Data for this task: Begin

(** * Clarify backend: the analysis workflow (graph/nodes.py, graph/workflow.py)
    and the analysis routes (api/routes/analysis.py), shallowly embedded.

    The Supabase table [analyses] is a [gmap string Row]; every call to the
    remote store may fail, which is modelled by a script of fault bits
    consumed one per store call ([true] = the call raises).  The external
    OpenAI services (file upload, classifier, analyzer) are oracles in an
    environment record.  Python exceptions are the [Raise] branch of a small
    exception-and-state monad. *)

From stdpp Require Import base gmap strings list.
From Stdlib Require Import QArith ZArith Ascii.

Open Scope string_scope.

(** ** Rows of the [analyses] table (columns written by the code) *)

Record Breakdown := mkBreakdown {
  red_flag_score : Z;
  completeness_score : Z;
  clarity_score : Z;
  fairness_score : Z
}.

(** A [score_breakdown] dict as the state holds it: a key may be missing. *)
Record PartialBreakdown := mkPartialBreakdown {
  pb_red_flag_score : option Z;
  pb_completeness_score : option Z;
  pb_clarity_score : option Z;
  pb_fairness_score : option Z
}.

Definition empty_pb : PartialBreakdown := mkPartialBreakdown None None None None.

Definition zero_pb : PartialBreakdown :=
  mkPartialBreakdown (Some 0%Z) (Some 0%Z) (Some 0%Z) (Some 0%Z).

(** A column that is absent from an insert holds SQL null ([None]).
    [score_components] is [None] for the empty dict [{}] of the insert. *)
Record Row := mkRow {
  r_id : string;
  r_document_names : list string;
  r_domain : string;
  r_domain_confidence : option Q;
  r_intent : string;
  r_language : option string;
  r_overall_score : Z;
  r_score_components : option Breakdown;
  r_executive_summary : option string;
  r_document_summary : option string;
  r_key_terms : list string;
  r_main_obligations : option (list string);
  r_red_flags : list string;
  r_scenarios : list string;
  r_missing_clauses : list string;
  r_positive_notes : option (list string);
  r_follow_up_questions : option (list string);
  r_openai_file_ids : list string;
  r_current_step : string;
  r_error : option string
}.

(** ** The world: the table and the fault script of the remote store *)

Record World := mkWorld {
  store : gmap string Row;
  faults : list bool
}.

Inductive res (A : Type) : Type :=
| Ok (a : A)
| Raise (msg : string).
Arguments Ok {A} a.
Arguments Raise {A} msg.

Definition M (A : Type) : Type := World -> res A * World.

Definition ret {A} (a : A) : M A := fun w => (Ok a, w).

Definition bind {A B} (m : M A) (k : A -> M B) : M B :=
  fun w => match m w with
           | (Ok a, w') => k a w'
           | (Raise e, w') => (Raise e, w')
           end.

Notation "'let!' x := m 'in' k" := (bind m (fun x => k))
  (at level 200, x name, m at level 100, k at level 200).

Definition raise {A} (e : string) : M A := fun w => (Raise e, w).

(** Python's [try: m except Exception as e: h(e)]. *)
Definition try_except {A} (m : M A) (h : string -> M A) : M A :=
  fun w => match m w with
           | (Ok a, w') => (Ok a, w')
           | (Raise e, w') => h e w'
           end.

(** One remote call: pops a fault bit (an empty script means no fault). *)
Definition next_fault : M bool :=
  fun w => match faults w with
           | [] => (Ok false, w)
           | b :: bs => (Ok b, mkWorld (store w) bs)
           end.

Definition db_error : string := "APIError: request to the store failed".

(** [supabase.table("analyses").insert(row).execute()] *)
Definition db_insert (id : string) (r : Row) : M unit :=
  let! b := next_fault in
  if b then raise db_error else
  fun w => match store w !! id with
           | Some _ => (Raise "APIError: duplicate key value", w)
           | None => (Ok tt, mkWorld (<[id := r]> (store w)) (faults w))
           end.

(** [supabase.table("analyses").update(fields).eq("id", id).execute()]:
    a partial update; it matches no row when the id is absent. *)
Definition db_update (id : string) (f : Row -> Row) : M unit :=
  let! b := next_fault in
  if b then raise db_error else
  fun w => (Ok tt, mkWorld (alter f id (store w)) (faults w)).

(** [...select(cols).eq("id", id).single().execute()]: [single()] raises
    when no row matches. *)
Definition db_select (id : string) : M Row :=
  let! b := next_fault in
  if b then raise db_error else
  fun w => match store w !! id with
           | Some r => (Ok r, w)
           | None => (Raise "APIError: JSON object requested, multiple (or no) rows returned", w)
           end.

(** ** api/routes/analysis.py: [calculate_progress] *)

Local Open Scope Z_scope.
Definition STEP_PROGRESS : list (string * Z) :=
  [("pending", 0); ("ingestion", 20); ("vectorization", 40);
   ("domain_detection", 50); ("decision", 55); ("question_generation", 60);
   ("waiting_for_answers", 65); ("waiting_for_intent", 55); ("analysis", 75);
   ("scoring", 90); ("format_response", 95); ("persist", 98);
   ("complete", 100); ("error", 0)].

(** [dict.get(key, default)] on a dict literal without duplicate keys. *)
Fixpoint assoc_get {V} (k : string) (d : list (string * V)) (dflt : V) : V :=
  match d with
  | [] => dflt
  | (k', v) :: d' => if String.eqb k k' then v else assoc_get k d' dflt
  end.

Definition calculate_progress (step : string) : Z :=
  assoc_get step STEP_PROGRESS 0%Z.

Data for this task: End

What lines above hold the word "analysis"? Pull each one out.

Finished task ->
(** * Clarify backend: the analysis workflow (graph/nodes.py, graph/workflow.py)
    and the analysis routes (api/routes/analysis.py), shallowly embedded.
(** ** api/routes/analysis.py: [calculate_progress] *)
   ("waiting_for_answers", 65); ("waiting_for_intent", 55); ("analysis", 75);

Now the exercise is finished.